I wish I could get my thoughts on Six Feet Under into some kind of order, because at the moment I just have this instinctive response that says "more, please" without really having identified why.

(Disclaimer: here in the UK we're only at S1E7, so I have a limited amount of material to go on.)

So far I've been praising it in fairly bland terms - interesting storylines, superb characterisation, beautifully acted, etc. - without applying much analysis to its ideas and concepts.

However, there are one or two thoughts that spring to mind. Saying that the programme is "not about death and mortality" is probably a bit like saying that Angel isn't about a winged cherub. To me, it seems to be definitely, defiantly about life. Specifically, I see it as being about relationships - in other words, how the living relate to each other and to those they have lost.

Yes, it may be schmaltzy at times, but it's only a TV drama. You think that Buffy is the height of realism? (If so, I will decline your kind invitation to cross your threshold...) There are certain stylistic devices that are employed in the interest of 'good TV'. You may think they've failed - that's your perogative - but to question why they're there at all is a little disingenuous.

Personally I've found the series frequently moving and often very touching. The scene where Nate discovered his father's secret room was riveting. David - both as a fictional character and a performance by an actor - is a masterpiece. If you believe that the mother is "an uptight, hysterical nag who needs to get laid", this probably reflects more on you than on her - look at the very subtle interplay between her and the daughter.

I could write more, but I'd be rambling.

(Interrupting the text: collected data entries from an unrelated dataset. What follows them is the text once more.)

(* ===== verification/LockDiscipline.v ===== *)
(** * The lock discipline of the library

    All operations run under the recursive mutex of [SCTPSocketMaster].
    [shifts I d m]: started in a state of [I], an [m] that returns [a] has
    changed the level of the mutex by [d a] and is again in [I]; levels are
    32-bit counters.  An operation is balanced when it shifts the level by 0. *)

From S2P Require Import Prelude MultiMap Memory Notification NotificationQueue State.
From S2P Require Import Association Socket SocketIO SocketOps SocketAssoc SocketMaster Demo.
From S2P Require Condition.
Local Open Scope Z_scope.

Create HintDb locks discriminated.

Section Shifts.
Context `{!Platform}.

Definition any_state (y : Sys) : Prop := True.

Definition shifts (I : Sys -> Prop) {A} (d : A -> Z) (m : P A) : Prop :=
  forall y, I y -> 0 <= LockLevel y < 2 ^ 32 ->
  match m y with
  | Ret a y' => I y' /\ LockLevel y' = u32 (LockLevel y + d a)
  | Stop _ => True
  end.

Definition balanced {A} (m : P A) : Prop := shifts any_state (fun _ => 0) m.

Lemma shifts_ext I {A} (d d' : A -> Z) (m : P A) :
  shifts I d' m -> (forall a, d' a = d a) -> shifts I d m.
Proof.
  intros Hm Hd y HI Hl. specialize (Hm y HI Hl). destruct (m y); [|done].
  by rewrite <- Hd.
Qed.

(** What an operation returns, started in a state of [I]. *)
Definition returns (I : Sys -> Prop) {A} (Q : A -> Prop) (m : P A) : Prop :=
  forall y, I y -> match m y with Ret a _ => Q a | Stop _ => True end.

Lemma shifts_bind_returns I {A B} (Q : A -> Prop) (d : B -> Z) (d1 : A -> Z)
    (m : P A) (k : A -> P B) :
  shifts I d1 m -> returns I Q m -> (forall a, Q a -> shifts I (fun b => d b - d1 a) (k a)) ->
  shifts I d (bind m k).
Proof.
  intros Hm HQ Hk y HI Hl. unfold bind. specialize (Hm y HI Hl). specialize (HQ y HI).
  destruct (m y) as [a y1|]; [|done]. destruct Hm as [HI1 Hl1].
  specialize (Hk a HQ y1 HI1). rewrite Hl1 in Hk. specialize (Hk (wrap_range 32 _ ltac:(lia))).
  destruct (k a y1) as [b y2|]; [|done]. destruct Hk as [HI2 Hl2]. split; [done|].
  rewrite Hl2. unfold wrap. rewrite Zplus_mod_idemp_l. f_equal. lia.
Qed.

Lemma shifts_bind I {A B} (d : B -> Z) (d1 : A -> Z) (m : P A) (k : A -> P B) :
  shifts I d1 m -> (forall a, shifts I (fun b => d b - d1 a) (k a)) -> shifts I d (bind m k).
Proof.
  intros Hm Hk. eapply (shifts_bind_returns I (fun _ => True)); [exact Hm| |auto].
  intros y _. by destruct (m y).
Qed.

Lemma returns_bind I {A B} (Q : A -> Prop) (Q' : B -> Prop) (m : P A) (k : A -> P B) :
  returns any_state Q m -> (forall a, Q a -> returns any_state Q' (k a)) ->
  returns I Q' (bind m k).
Proof.
  intros Hm Hk y _. unfold bind. specialize (Hm y Logic.I). destruct (m y) as [a y1|]; [|done].
  exact (Hk a Hm y1 Logic.I).
Qed.

Lemma returns_any I {A} (m : P A) : returns I (fun _ => True) m.
Proof. intros y _. by destruct (m y). Qed.

Lemma shifts_ret I {A} (d : A -> Z) (a : A) : d a = 0 -> shifts I d (ret a).
Proof.
  intros Hd y HI Hl. simpl. rewrite Hd, Z.add_0_r. by rewrite wrap_small.
Qed.

Lemma shifts_stop I {A} (d : A -> Z) f : shifts I d (stop f).
Proof. by intros y HI Hl. Qed.

(** A step that leaves the level alone. *)
Lemma shifts_keep I {A} (m : P A) :
  pres (fun y y' => LockLevel y' = LockLevel y /\ (I y -> I y')) m ->
  shifts I (fun _ => 0) m.
Proof.
  intros Hm y HI Hl. specialize (Hm y). destruct (m y) as [a y'|]; [|done].
  destruct Hm as [Hl' HI']. split; [auto|]. by rewrite Hl', Z.add_0_r, wrap_small.
Qed.

Lemma shifts_lock I : (forall y l ce old, I y -> I (set_LockLevel l (set_CancelEnabled ce
    (set_OldCancelState old y)))) -> shifts I (fun _ => 1) lock.
Proof.
  intros HI y Hy Hl. unfold lock. case_bool_decide; (split; [|done]).
  - apply (HI y (u32 (LockLevel y + 1)) false (CancelEnabled y) Hy).
  - apply (HI y (u32 (LockLevel y + 1)) false (OldCancelState y) Hy).
Qed.

Lemma shifts_unlock I : (forall y l ce old, I y -> I (set_LockLevel l (set_CancelEnabled ce
    (set_OldCancelState old y)))) -> shifts I (fun _ => -1) unlock.
Proof.
  intros HI y Hy Hl. unfold unlock. case_bool_decide as Hz; [done|].
  assert (Hw : LockLevel y - 1 = u32 (LockLevel y + -1)) by (rewrite wrap_small; lia).
  case_bool_decide; (split; [|exact Hw]).
  - apply (HI y (LockLevel y - 1) (OldCancelState y) (OldCancelState y) Hy).
  - apply (HI y (LockLevel y - 1) (CancelEnabled y) (OldCancelState y) Hy).
Qed.

Lemma shifts_when I (d : unit -> Z) (b : bool) (m : P unit) :
  d tt = 0 -> shifts I d m -> shifts I d (when b m).
Proof. intros Hd Hm. destruct b; [done|]. by apply shifts_ret. Qed.

Lemma shifts_of_option I {A} (d : A -> Z) f (o : option A) :
  (forall a, d a = 0) -> shifts I d (of_option f o).
Proof. destruct o; intros Hd; [by apply shifts_ret | apply shifts_stop]. Qed.

Lemma shifts_for_each I {A} (d : unit -> Z) (l : list A) (body : A -> P unit) :
  d tt = 0 -> (forall x, shifts I d (body x)) -> shifts I d (for_each l body).
Proof.
  intros Hd Hb. induction l as [|x l IH]; simpl; [by apply shifts_ret|].
  eapply shifts_bind; [apply Hb|]. intros []. eapply shifts_ext; [exact IH|].
  intros []. lia.
Qed.

Lemma shifts_balanced {A} (d : A -> Z) (m : P A) :
  balanced m -> (forall a, d a = 0) -> shifts any_state d m.
Proof. intros Hm Hd. eapply shifts_ext; [exact Hm|]. intros a. by rewrite Hd. Qed.

(** Primitive steps are balanced. *)
Lemma balanced_gets {A} (f : Sys -> A) : balanced (gets f).
Proof. apply shifts_keep. by intros y. Qed.
Lemma balanced_ask {A} (f : W -> A) : balanced (ask f).
Proof. apply balanced_gets. Qed.
Lemma balanced_call {A} (f : W -> A * W) : balanced (call f).
Proof. apply shifts_keep. intros y. unfold call. by destruct (f (world y)). Qed.
Lemma balanced_modify (f : Sys -> Sys) :
  (forall y, LockLevel (f y) = LockLevel y) -> balanced (modify f).
Proof. intros Hf. apply shifts_keep. intros y. simpl. by rewrite Hf. Qed.
Lemma balanced_assoc a : balanced (assoc a).
Proof. apply shifts_keep. intros y. unfold assoc. by destruct (assocs y !! a). Qed.
Lemma balanced_sock p : balanced (sock p).
Proof. apply shifts_keep. intros y. unfold sock. by destruct (sockets y !! p). Qed.
Lemma balanced_upd_assoc a f : balanced (upd_assoc a f).
Proof.
  apply shifts_keep. intros y. unfold upd_assoc, bind, assoc. by destruct (assocs y !! a).
Qed.
Lemma balanced_upd_sock p f : balanced (upd_sock p f).
Proof.
  apply shifts_keep. intros y. unfold upd_sock, bind, sock. by destruct (sockets y !! p).
Qed.
Lemma balanced_on_conditions {A} (m : Condition.C (K := cid) A) : balanced (on_conditions m).
Proof. apply shifts_keep. intros y. unfold on_conditions. by destruct (m (conditions y)). Qed.
Lemma balanced_lambda {A} (f : W -> W * A) :
  balanced (fun y => let '(w, cbs) := f (world y) in Ret cbs (set_world w y)).
Proof. apply shifts_keep. intros y. by destruct (f (world y)). Qed.
End Shifts.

However, I'm beginning to realise that I want to read more about SFU in the same way that I have about the Whedon shows. Fisheresque, anyone?
Emily Nussbaum is yet another example of a critic who fills up inches specifically to point out that she has no hand on the pulse of what the audience is wanting. Statements like "art that only pretends to take risks" and "Six Feet Under doesn't wrestle with the moral issues it purports to raise; it just gropes them for a thrill." just frustrate me. Since when has the viewing audience shown they want to invest in high caliber art that takes risks which don't pay off?

Six Feet Under, Sex In The City, The Sopranos, Buffy, Angel and yes even Ally McBeal (until near the end) accomplished what the audience wanted. Entertainment on the audience's level. Not too highbrow. Not too dumbed down. Call it intelligent sleaze if you must but since I appear to be on the level of appreciation for this kind of programming I take offense to that. These shows deliver to their audience what the audience wanted. Producing television is more like cooking than it is critiquing. Nussbaum's practically comparing it to prostitution.

This past year many would argue that Buffy was far darker and more depressing than a dramadie about a funeral home ever could be. Personally for me Buffy hit the spot. It gave me what I was looking for. If a fine restaurant doesn't fill me up, I don't care how many food critics tell me I should enjoy it, next time I'll go to Taco Bell cuz I know what I'm gonna get, I know what it's gonna taste like & I know it's gonna fill me up. What is Nussbaum expecting from television? The Ritz? Face it: most viewers want Taco Bell.

Those who can't do, critique. I don't understand why any of us still listen to critics at all. With all that said, I've never seen Six Feet Under cuz I don't get cable, and therefore have no opinion whatsoever. Could be meat. Could be cake. I do have an opinion however about Slate critics who go against the grain of what the audience wants in order to sound superior. Critics should just explain what something is & what kind of audience might enjoy it, then step back and get out of our way!

Grrr! Argh!
Salon has to piss on anything that gets too popular. It's in their contract.

Six Feet Under is an amazing show. One of the best on television. I watch it, I watch Angel, I watch Buffy. My TiVo has a big hard drive.

Can't we all just get along?
for the brief time I had HBO, I thought Six Feet Under was great. it was head and shoulders over that sophmoric waste of a time slot, Sex in The City.